• [Task statement]: Look through the material below. Return exactly the lines from the one with "fs w1 = <[csv_path" through the one with "monad over the", both included.

• [Provided information]:
===

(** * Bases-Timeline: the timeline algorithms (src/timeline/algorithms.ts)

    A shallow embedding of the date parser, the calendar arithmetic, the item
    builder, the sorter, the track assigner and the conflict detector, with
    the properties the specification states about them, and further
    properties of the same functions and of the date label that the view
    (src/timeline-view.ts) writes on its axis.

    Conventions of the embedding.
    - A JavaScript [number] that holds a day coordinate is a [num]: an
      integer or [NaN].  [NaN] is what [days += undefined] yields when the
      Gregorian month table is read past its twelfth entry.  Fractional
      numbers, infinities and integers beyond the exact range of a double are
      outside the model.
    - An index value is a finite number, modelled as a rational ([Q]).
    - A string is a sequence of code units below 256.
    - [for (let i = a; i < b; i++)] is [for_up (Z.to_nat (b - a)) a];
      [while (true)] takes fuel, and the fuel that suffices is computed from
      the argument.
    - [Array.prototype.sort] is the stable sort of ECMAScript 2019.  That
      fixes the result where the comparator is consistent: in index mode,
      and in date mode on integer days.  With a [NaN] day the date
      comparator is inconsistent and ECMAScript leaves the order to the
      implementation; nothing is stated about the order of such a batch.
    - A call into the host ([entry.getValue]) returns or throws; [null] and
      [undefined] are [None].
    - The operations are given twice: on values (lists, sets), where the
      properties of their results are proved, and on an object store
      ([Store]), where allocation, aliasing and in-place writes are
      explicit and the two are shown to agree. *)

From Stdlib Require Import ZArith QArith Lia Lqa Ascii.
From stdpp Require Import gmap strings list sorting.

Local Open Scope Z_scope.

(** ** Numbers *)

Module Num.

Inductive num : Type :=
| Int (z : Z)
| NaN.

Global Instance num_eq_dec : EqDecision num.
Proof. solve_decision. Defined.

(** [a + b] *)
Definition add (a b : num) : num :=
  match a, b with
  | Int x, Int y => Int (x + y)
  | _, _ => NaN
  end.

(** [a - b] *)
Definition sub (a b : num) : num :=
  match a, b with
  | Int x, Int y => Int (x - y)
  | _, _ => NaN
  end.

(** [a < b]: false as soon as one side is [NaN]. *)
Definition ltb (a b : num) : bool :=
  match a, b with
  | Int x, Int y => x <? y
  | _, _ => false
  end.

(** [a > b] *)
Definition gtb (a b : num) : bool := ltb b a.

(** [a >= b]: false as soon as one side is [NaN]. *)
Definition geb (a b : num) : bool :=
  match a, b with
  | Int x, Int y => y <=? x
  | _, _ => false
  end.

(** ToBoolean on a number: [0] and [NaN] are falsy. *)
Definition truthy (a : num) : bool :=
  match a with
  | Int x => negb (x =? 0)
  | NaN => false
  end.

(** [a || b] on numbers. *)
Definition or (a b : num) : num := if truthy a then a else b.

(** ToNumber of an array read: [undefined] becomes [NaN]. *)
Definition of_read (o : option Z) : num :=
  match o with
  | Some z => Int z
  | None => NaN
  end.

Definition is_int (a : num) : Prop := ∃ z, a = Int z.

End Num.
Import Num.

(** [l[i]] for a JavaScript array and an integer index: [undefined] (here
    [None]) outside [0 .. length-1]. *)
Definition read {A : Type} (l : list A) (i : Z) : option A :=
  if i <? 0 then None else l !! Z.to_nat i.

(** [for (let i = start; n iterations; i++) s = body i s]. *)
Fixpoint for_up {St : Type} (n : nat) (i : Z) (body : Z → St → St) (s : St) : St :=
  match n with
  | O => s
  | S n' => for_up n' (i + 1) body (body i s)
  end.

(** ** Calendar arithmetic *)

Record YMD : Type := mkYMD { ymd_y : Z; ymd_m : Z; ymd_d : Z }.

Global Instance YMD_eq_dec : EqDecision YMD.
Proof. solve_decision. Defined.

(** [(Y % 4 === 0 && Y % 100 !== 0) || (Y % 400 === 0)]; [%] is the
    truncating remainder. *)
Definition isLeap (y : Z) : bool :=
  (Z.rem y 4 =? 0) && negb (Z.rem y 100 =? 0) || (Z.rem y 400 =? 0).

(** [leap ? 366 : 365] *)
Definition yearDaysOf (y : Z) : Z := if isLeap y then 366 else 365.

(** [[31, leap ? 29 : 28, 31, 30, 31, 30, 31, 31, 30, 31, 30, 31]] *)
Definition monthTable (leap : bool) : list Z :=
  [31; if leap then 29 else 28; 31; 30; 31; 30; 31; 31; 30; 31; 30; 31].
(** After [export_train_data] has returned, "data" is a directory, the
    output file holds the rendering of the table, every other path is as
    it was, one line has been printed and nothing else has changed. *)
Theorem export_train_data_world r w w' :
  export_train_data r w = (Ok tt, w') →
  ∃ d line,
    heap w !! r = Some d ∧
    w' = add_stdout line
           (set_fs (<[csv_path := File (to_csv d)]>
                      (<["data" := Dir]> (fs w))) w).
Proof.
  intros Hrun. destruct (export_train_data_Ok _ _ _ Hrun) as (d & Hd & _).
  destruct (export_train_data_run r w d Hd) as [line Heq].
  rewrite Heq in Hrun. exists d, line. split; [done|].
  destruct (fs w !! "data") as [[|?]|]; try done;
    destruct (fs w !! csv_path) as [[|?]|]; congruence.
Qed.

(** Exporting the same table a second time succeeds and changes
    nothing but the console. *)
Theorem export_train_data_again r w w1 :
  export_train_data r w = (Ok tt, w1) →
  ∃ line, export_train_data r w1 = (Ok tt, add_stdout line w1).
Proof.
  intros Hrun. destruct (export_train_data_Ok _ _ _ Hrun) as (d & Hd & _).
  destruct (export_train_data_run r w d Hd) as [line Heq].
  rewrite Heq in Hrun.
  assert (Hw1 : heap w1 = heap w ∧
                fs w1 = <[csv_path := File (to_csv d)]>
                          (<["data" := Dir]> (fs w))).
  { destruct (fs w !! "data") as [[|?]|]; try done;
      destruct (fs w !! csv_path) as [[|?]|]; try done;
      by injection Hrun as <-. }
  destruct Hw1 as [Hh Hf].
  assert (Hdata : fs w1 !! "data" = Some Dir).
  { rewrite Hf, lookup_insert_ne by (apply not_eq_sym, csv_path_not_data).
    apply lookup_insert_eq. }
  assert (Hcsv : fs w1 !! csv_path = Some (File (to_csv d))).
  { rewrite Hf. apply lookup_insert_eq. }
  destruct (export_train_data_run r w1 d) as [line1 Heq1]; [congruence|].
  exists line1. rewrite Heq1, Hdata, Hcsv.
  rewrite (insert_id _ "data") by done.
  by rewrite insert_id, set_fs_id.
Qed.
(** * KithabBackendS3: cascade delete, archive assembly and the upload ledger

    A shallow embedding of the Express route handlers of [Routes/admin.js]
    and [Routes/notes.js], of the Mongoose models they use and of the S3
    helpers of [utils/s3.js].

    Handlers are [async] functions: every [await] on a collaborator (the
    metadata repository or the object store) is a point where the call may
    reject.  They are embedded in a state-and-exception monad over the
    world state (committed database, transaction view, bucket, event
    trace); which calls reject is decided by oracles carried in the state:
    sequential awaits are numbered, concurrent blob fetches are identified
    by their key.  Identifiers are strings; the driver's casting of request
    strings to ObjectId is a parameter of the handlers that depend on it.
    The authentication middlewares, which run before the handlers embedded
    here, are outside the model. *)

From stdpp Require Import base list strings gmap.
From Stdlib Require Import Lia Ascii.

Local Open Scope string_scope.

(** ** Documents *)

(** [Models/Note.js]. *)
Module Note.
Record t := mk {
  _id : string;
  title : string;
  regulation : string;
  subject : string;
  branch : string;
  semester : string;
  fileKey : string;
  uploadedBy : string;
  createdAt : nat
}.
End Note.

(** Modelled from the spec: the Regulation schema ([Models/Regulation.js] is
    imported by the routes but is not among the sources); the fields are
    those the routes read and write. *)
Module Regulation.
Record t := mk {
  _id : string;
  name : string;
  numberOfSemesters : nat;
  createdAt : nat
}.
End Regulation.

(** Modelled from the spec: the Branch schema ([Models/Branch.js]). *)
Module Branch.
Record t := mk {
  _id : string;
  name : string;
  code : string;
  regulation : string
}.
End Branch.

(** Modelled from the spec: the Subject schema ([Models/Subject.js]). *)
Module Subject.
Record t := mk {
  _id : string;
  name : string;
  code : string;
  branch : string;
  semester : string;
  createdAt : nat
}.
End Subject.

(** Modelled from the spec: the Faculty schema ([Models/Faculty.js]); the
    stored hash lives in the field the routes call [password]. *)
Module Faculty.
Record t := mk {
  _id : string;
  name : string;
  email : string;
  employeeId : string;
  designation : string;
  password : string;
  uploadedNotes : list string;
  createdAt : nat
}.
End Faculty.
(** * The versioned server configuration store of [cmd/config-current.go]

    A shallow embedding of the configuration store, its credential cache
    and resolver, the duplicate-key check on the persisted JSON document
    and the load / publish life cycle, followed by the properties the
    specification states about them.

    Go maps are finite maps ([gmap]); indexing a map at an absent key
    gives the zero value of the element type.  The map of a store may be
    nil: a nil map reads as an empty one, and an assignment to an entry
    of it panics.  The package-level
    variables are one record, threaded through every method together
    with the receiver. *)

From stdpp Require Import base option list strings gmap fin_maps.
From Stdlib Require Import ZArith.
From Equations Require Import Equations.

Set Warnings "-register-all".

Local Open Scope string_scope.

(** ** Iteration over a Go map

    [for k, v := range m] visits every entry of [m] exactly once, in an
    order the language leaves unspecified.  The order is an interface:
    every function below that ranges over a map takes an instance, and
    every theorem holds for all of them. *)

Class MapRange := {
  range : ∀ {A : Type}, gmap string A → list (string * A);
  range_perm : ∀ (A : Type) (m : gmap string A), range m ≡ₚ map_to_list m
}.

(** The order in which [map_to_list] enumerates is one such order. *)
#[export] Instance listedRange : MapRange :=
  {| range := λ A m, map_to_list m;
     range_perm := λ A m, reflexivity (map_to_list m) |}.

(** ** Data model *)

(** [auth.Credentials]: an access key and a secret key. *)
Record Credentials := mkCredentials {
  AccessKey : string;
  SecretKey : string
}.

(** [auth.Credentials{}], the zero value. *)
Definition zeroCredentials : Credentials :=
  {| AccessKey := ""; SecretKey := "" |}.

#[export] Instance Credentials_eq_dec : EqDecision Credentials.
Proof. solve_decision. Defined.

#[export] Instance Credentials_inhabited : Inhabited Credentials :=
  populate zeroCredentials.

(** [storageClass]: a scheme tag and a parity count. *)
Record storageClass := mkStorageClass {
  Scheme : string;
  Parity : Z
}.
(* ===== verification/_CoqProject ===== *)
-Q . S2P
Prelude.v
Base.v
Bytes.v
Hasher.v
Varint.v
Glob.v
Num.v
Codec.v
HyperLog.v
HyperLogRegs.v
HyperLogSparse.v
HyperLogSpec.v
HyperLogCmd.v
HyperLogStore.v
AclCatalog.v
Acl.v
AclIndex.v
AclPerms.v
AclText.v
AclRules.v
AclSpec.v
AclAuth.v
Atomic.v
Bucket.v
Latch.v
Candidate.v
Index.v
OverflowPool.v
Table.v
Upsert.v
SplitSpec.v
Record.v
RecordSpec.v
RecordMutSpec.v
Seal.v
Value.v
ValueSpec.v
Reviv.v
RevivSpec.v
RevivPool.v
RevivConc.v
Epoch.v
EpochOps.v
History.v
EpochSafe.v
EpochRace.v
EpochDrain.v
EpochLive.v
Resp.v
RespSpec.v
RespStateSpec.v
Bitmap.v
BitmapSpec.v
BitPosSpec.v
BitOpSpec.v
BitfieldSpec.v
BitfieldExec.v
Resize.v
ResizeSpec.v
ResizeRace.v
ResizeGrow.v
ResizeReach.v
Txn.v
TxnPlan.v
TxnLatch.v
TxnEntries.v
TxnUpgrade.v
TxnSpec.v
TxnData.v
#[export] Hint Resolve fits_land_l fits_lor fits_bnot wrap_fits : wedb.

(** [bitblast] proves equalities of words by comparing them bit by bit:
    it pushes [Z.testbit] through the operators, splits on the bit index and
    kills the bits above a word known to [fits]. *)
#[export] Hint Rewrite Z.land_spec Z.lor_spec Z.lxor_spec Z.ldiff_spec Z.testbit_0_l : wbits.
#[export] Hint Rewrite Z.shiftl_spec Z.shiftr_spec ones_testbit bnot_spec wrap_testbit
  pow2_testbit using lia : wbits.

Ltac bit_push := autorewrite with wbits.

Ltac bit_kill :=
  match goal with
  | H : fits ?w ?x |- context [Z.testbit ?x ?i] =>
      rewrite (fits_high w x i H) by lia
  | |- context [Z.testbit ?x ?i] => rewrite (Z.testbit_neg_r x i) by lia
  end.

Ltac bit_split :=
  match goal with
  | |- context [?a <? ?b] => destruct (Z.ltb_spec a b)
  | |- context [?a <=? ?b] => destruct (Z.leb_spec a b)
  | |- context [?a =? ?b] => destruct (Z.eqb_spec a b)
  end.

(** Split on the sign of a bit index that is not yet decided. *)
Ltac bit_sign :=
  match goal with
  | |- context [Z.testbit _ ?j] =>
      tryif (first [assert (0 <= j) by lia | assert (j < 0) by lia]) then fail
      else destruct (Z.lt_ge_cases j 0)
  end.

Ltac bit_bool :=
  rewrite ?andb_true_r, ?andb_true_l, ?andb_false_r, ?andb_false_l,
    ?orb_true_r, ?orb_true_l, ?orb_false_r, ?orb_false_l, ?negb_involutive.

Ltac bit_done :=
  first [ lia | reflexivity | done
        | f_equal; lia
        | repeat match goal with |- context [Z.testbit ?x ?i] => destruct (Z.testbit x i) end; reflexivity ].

===

• [Answer to the problem]:
                fs w1 = <[csv_path := File (to_csv d)]>
                          (<["data" := Dir]> (fs w))).
  { destruct (fs w !! "data") as [[|?]|]; try done;
      destruct (fs w !! csv_path) as [[|?]|]; try done;
      by injection Hrun as <-. }
  destruct Hw1 as [Hh Hf].
  assert (Hdata : fs w1 !! "data" = Some Dir).
  { rewrite Hf, lookup_insert_ne by (apply not_eq_sym, csv_path_not_data).
    apply lookup_insert_eq. }
  assert (Hcsv : fs w1 !! csv_path = Some (File (to_csv d))).
  { rewrite Hf. apply lookup_insert_eq. }
  destruct (export_train_data_run r w1 d) as [line1 Heq1]; [congruence|].
  exists line1. rewrite Heq1, Hdata, Hcsv.
  rewrite (insert_id _ "data") by done.
  by rewrite insert_id, set_fs_id.
Qed.
(** * KithabBackendS3: cascade delete, archive assembly and the upload ledger

    A shallow embedding of the Express route handlers of [Routes/admin.js]
    and [Routes/notes.js], of the Mongoose models they use and of the S3
    helpers of [utils/s3.js].

    Handlers are [async] functions: every [await] on a collaborator (the
    metadata repository or the object store) is a point where the call may
    reject.  They are embedded in a state-and-exception monad over the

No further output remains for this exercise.